→ **Exercise**
Your task is to copy every line of the entries that contains "message".
BEGIN Excerpted records
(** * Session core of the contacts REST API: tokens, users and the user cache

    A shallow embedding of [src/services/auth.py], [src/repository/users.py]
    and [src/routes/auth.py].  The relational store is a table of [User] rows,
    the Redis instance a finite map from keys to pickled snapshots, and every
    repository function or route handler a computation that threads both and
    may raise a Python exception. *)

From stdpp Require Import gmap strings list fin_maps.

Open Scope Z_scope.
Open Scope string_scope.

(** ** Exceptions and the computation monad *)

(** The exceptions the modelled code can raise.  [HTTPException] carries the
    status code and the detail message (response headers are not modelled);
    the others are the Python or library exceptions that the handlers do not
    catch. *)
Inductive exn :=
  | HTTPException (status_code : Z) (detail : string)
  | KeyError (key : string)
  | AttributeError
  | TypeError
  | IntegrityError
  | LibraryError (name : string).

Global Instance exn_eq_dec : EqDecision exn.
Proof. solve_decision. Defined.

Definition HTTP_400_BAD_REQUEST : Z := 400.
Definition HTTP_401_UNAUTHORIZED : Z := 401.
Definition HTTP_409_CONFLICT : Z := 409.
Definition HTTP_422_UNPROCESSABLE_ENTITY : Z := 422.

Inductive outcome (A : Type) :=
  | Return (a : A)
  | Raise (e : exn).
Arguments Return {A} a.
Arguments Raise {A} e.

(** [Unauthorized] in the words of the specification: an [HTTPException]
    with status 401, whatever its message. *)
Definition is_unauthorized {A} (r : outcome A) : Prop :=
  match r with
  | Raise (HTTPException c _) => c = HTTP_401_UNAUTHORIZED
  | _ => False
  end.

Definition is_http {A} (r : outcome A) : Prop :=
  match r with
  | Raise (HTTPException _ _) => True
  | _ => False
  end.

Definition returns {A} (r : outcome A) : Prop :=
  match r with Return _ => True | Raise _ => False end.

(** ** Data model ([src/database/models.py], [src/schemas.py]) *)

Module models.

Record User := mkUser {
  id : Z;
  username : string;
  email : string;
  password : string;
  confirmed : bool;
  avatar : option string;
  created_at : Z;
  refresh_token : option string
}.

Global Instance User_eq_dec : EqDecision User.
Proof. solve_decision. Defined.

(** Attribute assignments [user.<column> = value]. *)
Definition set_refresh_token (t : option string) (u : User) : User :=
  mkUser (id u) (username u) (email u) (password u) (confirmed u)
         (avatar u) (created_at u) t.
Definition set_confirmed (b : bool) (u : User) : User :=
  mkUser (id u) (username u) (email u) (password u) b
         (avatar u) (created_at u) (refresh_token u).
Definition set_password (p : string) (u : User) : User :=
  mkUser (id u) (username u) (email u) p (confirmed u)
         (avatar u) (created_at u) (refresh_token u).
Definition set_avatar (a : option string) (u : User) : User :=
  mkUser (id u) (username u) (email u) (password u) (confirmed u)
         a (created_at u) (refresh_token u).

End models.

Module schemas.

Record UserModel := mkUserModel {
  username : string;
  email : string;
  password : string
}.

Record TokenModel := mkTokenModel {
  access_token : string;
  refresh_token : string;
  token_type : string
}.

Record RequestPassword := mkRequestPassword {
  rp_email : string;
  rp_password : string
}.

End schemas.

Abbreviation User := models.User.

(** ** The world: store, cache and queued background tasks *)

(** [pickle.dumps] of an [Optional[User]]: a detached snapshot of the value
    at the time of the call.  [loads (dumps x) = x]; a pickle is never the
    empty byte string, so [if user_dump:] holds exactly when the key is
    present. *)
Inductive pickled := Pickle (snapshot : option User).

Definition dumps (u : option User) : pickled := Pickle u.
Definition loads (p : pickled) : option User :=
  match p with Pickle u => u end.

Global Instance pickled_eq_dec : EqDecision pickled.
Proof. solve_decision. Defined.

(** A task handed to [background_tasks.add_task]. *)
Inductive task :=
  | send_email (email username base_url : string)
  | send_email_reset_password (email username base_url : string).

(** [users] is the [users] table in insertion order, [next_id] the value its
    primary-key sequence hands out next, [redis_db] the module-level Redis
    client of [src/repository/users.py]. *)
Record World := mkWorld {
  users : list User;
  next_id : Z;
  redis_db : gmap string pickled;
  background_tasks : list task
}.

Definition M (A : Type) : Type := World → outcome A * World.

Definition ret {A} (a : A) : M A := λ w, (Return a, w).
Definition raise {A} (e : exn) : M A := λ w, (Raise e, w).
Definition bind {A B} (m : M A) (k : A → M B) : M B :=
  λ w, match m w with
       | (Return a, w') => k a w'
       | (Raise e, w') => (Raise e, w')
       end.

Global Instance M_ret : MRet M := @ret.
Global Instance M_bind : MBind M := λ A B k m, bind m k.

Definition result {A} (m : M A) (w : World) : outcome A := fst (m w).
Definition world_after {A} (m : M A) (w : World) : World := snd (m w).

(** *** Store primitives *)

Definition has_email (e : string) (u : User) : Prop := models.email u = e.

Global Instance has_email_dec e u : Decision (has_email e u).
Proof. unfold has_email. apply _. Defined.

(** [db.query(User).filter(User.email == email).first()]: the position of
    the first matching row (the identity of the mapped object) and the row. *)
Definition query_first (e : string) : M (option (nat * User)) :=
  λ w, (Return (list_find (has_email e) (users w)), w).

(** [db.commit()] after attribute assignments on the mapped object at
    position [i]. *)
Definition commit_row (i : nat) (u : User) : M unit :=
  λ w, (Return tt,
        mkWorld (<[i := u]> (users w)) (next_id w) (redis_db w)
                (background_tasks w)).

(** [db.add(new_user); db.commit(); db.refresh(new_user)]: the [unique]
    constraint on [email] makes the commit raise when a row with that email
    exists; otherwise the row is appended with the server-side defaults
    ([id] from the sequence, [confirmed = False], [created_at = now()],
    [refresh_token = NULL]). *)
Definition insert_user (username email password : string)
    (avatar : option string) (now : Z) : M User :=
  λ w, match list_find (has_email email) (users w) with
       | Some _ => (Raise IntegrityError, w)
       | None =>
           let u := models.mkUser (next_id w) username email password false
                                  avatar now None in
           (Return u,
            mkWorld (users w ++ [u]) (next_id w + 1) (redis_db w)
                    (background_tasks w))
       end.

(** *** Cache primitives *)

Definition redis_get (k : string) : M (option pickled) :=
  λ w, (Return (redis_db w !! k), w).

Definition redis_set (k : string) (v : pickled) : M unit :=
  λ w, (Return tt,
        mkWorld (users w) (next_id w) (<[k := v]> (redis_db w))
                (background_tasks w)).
END Excerpted records
BEGIN Excerpted records
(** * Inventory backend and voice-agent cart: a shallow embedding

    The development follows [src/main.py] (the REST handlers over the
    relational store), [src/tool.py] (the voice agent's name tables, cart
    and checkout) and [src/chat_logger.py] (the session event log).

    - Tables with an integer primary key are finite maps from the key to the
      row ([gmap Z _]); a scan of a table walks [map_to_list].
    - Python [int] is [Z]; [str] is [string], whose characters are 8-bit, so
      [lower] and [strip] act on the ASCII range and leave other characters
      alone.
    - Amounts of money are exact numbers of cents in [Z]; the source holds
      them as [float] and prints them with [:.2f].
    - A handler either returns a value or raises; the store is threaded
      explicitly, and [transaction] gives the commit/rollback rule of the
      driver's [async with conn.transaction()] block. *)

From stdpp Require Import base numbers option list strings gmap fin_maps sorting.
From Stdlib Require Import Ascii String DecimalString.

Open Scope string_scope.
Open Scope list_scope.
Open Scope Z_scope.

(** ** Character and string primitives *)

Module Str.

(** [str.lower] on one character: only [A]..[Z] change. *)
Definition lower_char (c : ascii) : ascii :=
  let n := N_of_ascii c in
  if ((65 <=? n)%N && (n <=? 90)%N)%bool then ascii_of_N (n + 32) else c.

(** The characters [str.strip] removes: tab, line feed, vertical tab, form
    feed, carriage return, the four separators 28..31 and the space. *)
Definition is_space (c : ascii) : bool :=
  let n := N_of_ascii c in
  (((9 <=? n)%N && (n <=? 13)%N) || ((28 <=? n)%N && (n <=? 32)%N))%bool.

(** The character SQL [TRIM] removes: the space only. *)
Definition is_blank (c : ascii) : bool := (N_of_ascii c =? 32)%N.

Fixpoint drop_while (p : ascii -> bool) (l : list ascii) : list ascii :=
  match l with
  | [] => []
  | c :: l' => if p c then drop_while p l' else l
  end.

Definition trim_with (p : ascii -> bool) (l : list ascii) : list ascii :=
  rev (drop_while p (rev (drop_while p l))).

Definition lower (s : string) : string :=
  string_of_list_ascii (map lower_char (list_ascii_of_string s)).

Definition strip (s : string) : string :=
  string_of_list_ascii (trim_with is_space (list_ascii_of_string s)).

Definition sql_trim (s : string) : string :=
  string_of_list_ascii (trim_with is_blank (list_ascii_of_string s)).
END Excerpted records
→ **Exercise answer**
    status code and the detail message (response headers are not modelled);
    with status 401, whatever its message. *)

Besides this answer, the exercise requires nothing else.